Wytches, Scott Snyder
In Image’s seminal horror series, things exist purely because someone believes in them. David Haller in Legion is able to manifest threats to his own psyche (and these threats can actually hurt his friends physically), and that confusing logic is alive in Wytches as well.
Bucky Barnes: The Winter Soldier, Ales Kot
In Legion, the Shadow King tries to tell Syd, David’s girlfriend, that extracting him from David’s mind will plunge his powerful brain into a chaotic state. “Have you ever tried to unmake soup,” he asks, grinning. Legion is far from the first artistic project to depict a superhero’s cracked and bleeding psyche; Alex Kot’s take on the brainwashed and traumatized Bucky Barnes remains one of the most confounding and gorgeous looks at insanity in modern comics, and there are echoes of the book’s most arresting panels in Legion.
Clean Room, Gail Simone
Gail Simone’s hallucinatory horror comic for Vertigo feels like an especially disturbing Black Mirror episode in which a cult leader uses a psychic chamber to control and frighten her underlings. The comic uses similar visual cues to the ones seen in Legion in order to communicate which situations are “real” as opposed to imagined or cultivated by the book’s central villain.
Nameless, Grant Morrison
Nameless, the most horrifying comic of 2015, is another of Grant Morrison’s foray into psychological terror, though this story leans more toward fantasy than superhero fiction. A huge asteroid hurtles toward earth, carrying with it one of the ancient gods of creation, which all humans still remember in their biology, though they can’t recall exactly what they’re afraid of. As Xiabalba approaches our planet, it begins transmitting mind-meltingly scary images into the minds of humankind. Watching them unfold on the page is a harrowing experience.

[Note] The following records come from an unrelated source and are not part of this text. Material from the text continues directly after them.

(** * amaze: robot build data, kinematics and controller persistence

    A shallow embedding of

      - [amaze/simu/robot.py]                ([Robot], [Robot.BuildData]),
      - [amaze/simu/controllers/control.py]  ([CONTROLLERS], [save], [load]),

    and the properties of them stated in the specification.

    Conventions of the embedding.
      - A Python [str] is a [string]; its characters are the code points
        below 256.  A Python [int] is a [Z].
      - A call that may raise returns a [result]; the exception classes the
        code can raise are the constructors of [exn].  [assert] statements
        are enabled.
      - A [dict] with string keys is a [gmap string _].                    *)

From Stdlib Require Import ZArith String Ascii Decimal DecimalString DecimalZ.
From Stdlib Require Import Reals Lra.
From stdpp Require Import base option list strings gmap.

Local Open Scope string_scope.

(* ===================================================================== *)
(** ** Python prelude: exceptions, results, strings and integers          *)
(* ===================================================================== *)

Module Py.

(** The exception classes raised by the embedded code. *)
Inductive exn : Type :=
| AssertionError
| IndexError
| KeyError
| TypeError
| AttributeError
| FileNotFoundError
| ValueError (msg : string).

Inductive result (A : Type) : Type :=
| Ok (a : A)
| Raise (e : exn).
Arguments Ok {A} a.
Arguments Raise {A} e.

#[global] Instance result_ret : MRet result := λ A a, Ok a.
#[global] Instance result_bind : MBind result := λ A B k m,
  match m with
  | Ok a => k a
  | Raise e => Raise e
  end.

(** [assert b] *)
Definition assert (b : bool) : result unit :=
  if b then Ok tt else Raise AssertionError.

(** [s[i]] for a non-negative index *)
Definition index (s : string) (i : nat) : result ascii :=
  match String.get i s with
  | Some c => Ok c
  | None => Raise IndexError
  end.

(** [s[i:]] and [s[0:j]] *)
Definition slice_from (i : nat) (s : string) : string :=
  substring i (String.length s - i) s.
Definition slice_to (j : nat) (s : string) : string :=
  substring 0 j s.

Definition code (c : ascii) : nat := nat_of_ascii c.

Definition is_ascii_digit (c : ascii) : bool :=
  (48 <=? code c)%nat && (code c <=? 57)%nat.
(* ===== verification/_CoqProject ===== *)
-Q . S2P
Prelude.v
F32.v
BytesCodec.v
VideoQos.v
Compress.v
OutputBuf.v
Terminal.v
ServiceHub.v
KcpPacket.v
KcpFsm.v
KcpEndpoint.v
NetAddr.v
Secure.v
LoginGuard.v
FileSys.v
FileTransfer.v
Upload.v
TransferCases.v
Paths.v
FileDesc.v
ClipFiles.v
FuseTree.v
Paste.v
Utf8.v
PasswordStore.v
Options.v
Config.v
PrivacyMode.v
CodecChoice.v
ConnState.v
ConnOptions.v
ConnLogin.v
ConnMessages.v
ConnSafety.v
PeerConfig.v
LoginConfig.v
SessionPasswords.v
Session.v
FileLogin.v
ClaimedId.v
ServerCore.v
Subscriptions.v
Handshake.v
Regex.v
Hosts.v
Rendezvous.v
ClientConnect.v
ClientVideo.v
VideoRate.v
ClientFiles.v
Download.v
ClientLoop.v
ClientSafety.v
Permissions.v
ClientRounds.v
Keys.v
Enigo.v
Input.v
HeldKeys.v
Modifiers.v
Keyboard.v
Leaving.v
Typing.v
DisplayService.v
VideoService.v
PortableService.v
Playback.v
(* ===== verification/F32.v ===== *)
(** * Single-precision floats

    The [f32] of the source as the Standard Library's executable IEEE-754
    binary32 ([SpecFloat] at precision 24 and maximal exponent 128, rounding to
    nearest, ties to even), with the methods of [f32] the repository calls and
    the order lemmas the components need. *)

From S2P Require Import Prelude.
From Stdlib Require Export SpecFloat.

Definition f32 : Type := spec_float.

#[export] Instance f32_eq_dec : EqDecision f32.
Proof. unfold f32. solve_decision. Defined.

(** [z as f32]. *)
Definition f32_of_Z (z : Z) : f32 := binary_normalize 24 128 z 0 false.

Definition fadd (x y : f32) : f32 := SFadd 24 128 x y.
Definition fsub (x y : f32) : f32 := SFsub 24 128 x y.
Definition fmul (x y : f32) : f32 := SFmul 24 128 x y.
Definition fdiv (x y : f32) : f32 := SFdiv 24 128 x y.

(** A decimal literal [n / d]; [n] and [d] below [2^24] are exact, so the
    rounded quotient is the literal's value. *)
Definition flit (n d : Z) : f32 := fdiv (f32_of_Z n) (f32_of_Z d).

Abbreviation fltb := SFltb.
Abbreviation fleb := SFleb.

(** [x > y] and [x >= y]. *)
Definition fgtb (x y : f32) : bool := SFltb y x.
Definition fgeb (x y : f32) : bool := SFleb y x.

Definition is_nan (x : f32) : bool :=
  match x with S754_nan => true | _ => false end.

(** [f32::max], [f32::min]: a NaN argument is ignored. *)
Definition fmax (x y : f32) : f32 :=
  if is_nan x then y else if is_nan y then x else if fltb x y then y else x.

Definition fmin (x y : f32) : f32 :=
  if is_nan x then y else if is_nan y then x else if fltb y x then y else x.

(** [f32::clamp] panics ([None]) unless [min <= max]. *)
Definition fclamp (x lo hi : f32) : option f32 :=
  if fleb lo hi then
    let x := if fltb x lo then lo else x in
    let x := if fgtb x hi then hi else x in
    Some x
  else None.

(** [m * 2^e] rounded towards zero and upwards. *)
Definition trunc_mag (m e : Z) : Z :=
  if 0 <=? e then m * 2 ^ e else m / 2 ^ (- e).

Definition ceil_mag (m e : Z) : Z :=
  if 0 <=? e then m * 2 ^ e else - ((- m) / 2 ^ (- e)).

(** [x as u32]: truncation that saturates; NaN is 0. *)
Definition f32_as_u32 (x : f32) : Z :=
  match x with
  | S754_nan => 0
  | S754_zero _ => 0
  | S754_infinity s => if s then 0 else 2 ^ 32 - 1
  | S754_finite true _ _ => 0
  | S754_finite false m e => Z.min (trunc_mag (Zpos m) e) (2 ^ 32 - 1)
  end.

(** [f32::ceil]. *)
Definition fceil (x : f32) : f32 :=
  match x with
  | S754_finite s m e =>
      if 0 <=? e then x
      else if s then
        let z := trunc_mag (Zpos m) e in
        if z =? 0 then S754_zero true else f32_of_Z (- z)
      else f32_of_Z (ceil_mag (Zpos m) e)
  | _ => x
  end.

(** [Duration::from_secs_f32] in nanoseconds: rounded to the nearest, ties to
    even; [None] (a panic) on a negative, infinite or overlarge value. *)
Definition round_half_even (n d : Z) : Z :=
  let q := n / d in
  let r := n mod d in
  if 2 * r <? d then q
  else if d <? 2 * r then q + 1
  else if Z.even q then q else q + 1.

Definition from_secs_f32 (x : f32) : option Z :=
  match x with
  | S754_zero _ => Some 0
  | S754_finite false m e =>
      let n := if 0 <=? e then Zpos m * 2 ^ e * 1000000000
               else round_half_even (Zpos m * 1000000000) (2 ^ (- e)) in
      if n <? 2 ^ 64 * 1000000000 then Some n else None
  | _ => None
  end.

(** ** Order *)

Lemma pos_compare_cont_eq m n : Pos.compare_cont Eq m n = Pos.compare m n.
Proof. reflexivity. Qed.

(** On finite numbers of one sign the comparison is lexicographic. *)
Definition fkey (x : f32) : option (Z * Z * Z) :=
  match x with
  | S754_nan => None
  | S754_infinity false => Some (2, 0, 0)
  | S754_infinity true => Some (-2, 0, 0)
  | S754_zero _ => Some (0, 0, 0)
  | S754_finite false m e => Some (1, e, Zpos m)
  | S754_finite true m e => Some (-1, - e, - Zpos m)
  end.

Definition lex_le (a b : Z * Z * Z) : Prop :=
  let '(a1, a2, a3) := a in
  let '(b1, b2, b3) := b in
  a1 < b1 \/ (a1 = b1 /\ (a2 < b2 \/ (a2 = b2 /\ a3 <= b3))).

Lemma fleb_key x y :
  fleb x y = true <->
  exists a b, fkey x = Some a /\ fkey y = Some b /\ lex_le a b.
Proof.
  unfold SFleb, SFcompare.
  destruct x as [s|s| |s m e]; destruct y as [s'|s'| |s' m' e'];
    try destruct s; try destruct s'; simpl; rewrite ?pos_compare_cont_eq;
    try (split; [intros H; try discriminate H; do 2 eexists;
      (split; [reflexivity|split; [reflexivity|simpl; lia]])
      |intros (a & b & Ha & Hb & H); simplify_eq; simpl in H; try reflexivity; lia]).
  - destruct (Z.compare_spec e e'); try destruct (Pos.compare_spec m m'); simpl;
      (split; [intros HH; try discriminate HH; do 2 eexists;
        (split; [reflexivity|split; [reflexivity|simpl; lia]])
        |intros (a & b & Ha & Hb & HH); simplify_eq; simpl in HH; try reflexivity; lia]).
  - destruct (Z.compare_spec e e'); try destruct (Pos.compare_spec m m'); simpl;
      (split; [intros HH; try discriminate HH; do 2 eexists;
        (split; [reflexivity|split; [reflexivity|simpl; lia]])
        |intros (a & b & Ha & Hb & HH); simplify_eq; simpl in HH; try reflexivity; lia]).
Qed.

Lemma fltb_key x y a b :
  fkey x = Some a -> fkey y = Some b -> fltb x y = true <-> ~ lex_le b a.
Proof.
  unfold SFltb, SFcompare.
  destruct x as [s|s| |s m e]; destruct y as [s'|s'| |s' m' e'];
    try destruct s; try destruct s'; simpl; intros Ha Hb; simplify_eq;
    rewrite ?pos_compare_cont_eq;
    try (destruct (Z.compare_spec e e'); try destruct (Pos.compare_spec m m'));
    simpl; intuition (try congruence; lia).
Qed.

Lemma fleb_trans x y z : fleb x y = true -> fleb y z = true -> fleb x z = true.
Proof.
  rewrite !fleb_key.
  intros (a & b & Ha & Hb & H) (b' & c & Hb' & Hc & H'). simplify_eq.
  exists a, c. split_and!; [done..|].
  destruct a as [[??]?], b as [[??]?], c as [[??]?]. simpl in *. lia.
Qed.

Lemma fleb_refl x : is_nan x = false -> fleb x x = true.
Proof.
  intros H. apply fleb_key. destruct (fkey x) as [a|] eqn:E.
  - exists a, a. split_and!; [done..|]. destruct a as [[??]?]. simpl. lia.
  - destruct x as [[]|[]| |[] ? ?]; done.
Qed.

Lemma fkey_nan x : is_nan x = false -> is_Some (fkey x).
Proof. destruct x as [[]|[]| |[] ? ?]; done. Qed.

Lemma fltb_false x y :
  is_nan x = false -> is_nan y = false -> fltb x y = false -> fleb y x = true.
Proof.
  intros Hx Hy H. destruct (fkey_nan x Hx) as [a Ha], (fkey_nan y Hy) as [b Hb].
  apply fleb_key. exists b, a. split_and!; [done..|].
  pose proof (fltb_key x y a b Ha Hb) as K. rewrite H in K.
  assert (~ ~ lex_le b a) as N by (intros N; apply K in N; discriminate N).
  destruct a as [[??]?], b as [[??]?]. simpl in *. lia.
Qed.

Lemma fltb_true_fleb x y : fltb x y = true -> fleb x y = true.
Proof.
  intros H. assert (is_nan x = false /\ is_nan y = false) as [Hx Hy].
  { unfold SFltb, SFcompare in H. by destruct x as [[]|[]| |[] ? ?], y as [[]|[]| |[] ? ?]. }
  destruct (fkey_nan x Hx) as [a Ha], (fkey_nan y Hy) as [b Hb].
  apply fleb_key. exists a, b. split_and!; [done..|].
  apply (fltb_key x y a b Ha Hb) in H.
  destruct a as [[??]?], b as [[??]?]. simpl in *. lia.
Qed.

Lemma fleb_not_nan x y : fleb x y = true -> is_nan x = false /\ is_nan y = false.
Proof.
  unfold SFleb, SFcompare. by destruct x as [[]|[]| |[] ? ?], y as [[]|[]| |[] ? ?].
Qed.

(** A clamped number that is not NaN lies between the bounds. *)
Lemma fclamp_range x lo hi v :
  is_nan x = false -> fclamp x lo hi = Some v ->
  fleb lo v = true /\ fleb v hi = true.
Proof.
  unfold fclamp, fgtb. destruct (fleb lo hi) eqn:B; [|done].
  intros Hx H. injection H as <-.
  destruct (fleb_not_nan _ _ B) as [Hlo Hhi].
  destruct (fltb x lo) eqn:L.
  - destruct (fltb hi lo) eqn:G.
    + split; [done|by apply fleb_refl].
    + split; [by apply fleb_refl|done].
  - pose proof (fltb_false _ _ Hx Hlo L).
    destruct (fltb hi x) eqn:G; split; try done.
    + by apply fleb_refl.
    + by apply fltb_false.
Qed.

(** The product of two finite numbers is not NaN. *)
Definition is_finite (x : f32) : bool :=
  match x with S754_zero _ | S754_finite _ _ _ => true | _ => false end.

Lemma shr_1_nonneg mrs : 0 <= shr_m mrs -> 0 <= shr_m (shr_1 mrs).
Proof. destruct mrs as [[|[p|p|]|p] r s]; simpl; lia. Qed.

Lemma iter_pos_nonneg n mrs : 0 <= shr_m mrs -> 0 <= shr_m (iter_pos shr_1 n mrs).
Proof.
  revert mrs. induction n as [n IH|n IH|]; intros mrs H; simpl;
    repeat apply IH; auto using shr_1_nonneg.
Qed.

Lemma shr_fexp_nonneg m e l : 0 <= m -> 0 <= shr_m (fst (shr_fexp 24 128 m e l)).
Proof.
  intros H. unfold shr_fexp, shr. destruct (_ - _); simpl;
    try apply iter_pos_nonneg; destruct l as [|[]]; done.
Qed.

Lemma round_nonneg m l : 0 <= m -> 0 <= round_nearest_even m l.
Proof. intros H. unfold round_nearest_even. repeat case_match; lia. Qed.

Lemma binary_round_aux_not_nan s m e l :
  0 <= m -> is_nan (binary_round_aux 24 128 s m e l) = false.
Proof.
  intros H. unfold binary_round_aux.
  pose proof (shr_fexp_nonneg m e l H) as H1.
  destruct (shr_fexp 24 128 m e l) as [mrs e']. simpl in H1.
  pose proof (shr_fexp_nonneg _ e' loc_Exact (round_nonneg _ (loc_of_shr_record mrs) H1)) as H2.
  destruct (shr_fexp 24 128 (round_nearest_even _ _) e' loc_Exact) as [mrs' e'']. simpl in H2.
  destruct (shr_m mrs'); [done| |lia]. by destruct (_ <=? _).
Qed.

Lemma fmul_not_nan x y :
  is_finite x = true -> is_finite y = true -> is_nan (fmul x y) = false.
Proof.
  destruct x as [s|s| |s m e]; destruct y as [s'|s'| |s' m' e']; try done.
  intros _ _. by apply binary_round_aux_not_nan.
Qed.

Lemma fmin_cases x y : fmin x y = x \/ fmin x y = y.
Proof. unfold fmin. split_cases; auto. Qed.

Lemma fmax_ge_r x y : is_nan y = false -> fleb y (fmax x y) = true.
Proof.
  intros Hy. unfold fmax. rewrite Hy.
  destruct (is_nan x) eqn:Hx; [by apply fleb_refl|].
  destruct (fltb x y) eqn:L; [by apply fleb_refl|]. by apply fltb_false.
Qed.

#[export] Hint Resolve fleb_refl : desk.

Lemma f32_as_u32_range x : in_u 32 (f32_as_u32 x).
Proof.
  unfold f32_as_u32, in_u. split_cases; try lia.
  split; [|lia]. apply Z.min_glb; [|lia]. unfold trunc_mag.
  case_match; [|by apply Z.div_pos; [|apply Z.pow_pos_nonneg; lia]].
  apply Z.mul_nonneg_nonneg; [lia|]. by apply Z.pow_nonneg.
Qed.

#[export] Hint Resolve f32_as_u32_range : desk.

Jimmy Corrigan: The Smartest Kid on Earth, Chris Ware
Legion is far more stylistic and precious than it is horrific, and the way it tells David’s story in charming, almost geometric, shapes and patterns recalls Chris Ware’s masterful work. In Jimmy Corrigan, no space on the page is left unused, and its hero’s mind is visualized using interconnected tiny drawings and cute shortcuts, recalling some of Legion’s most pleasant imagery.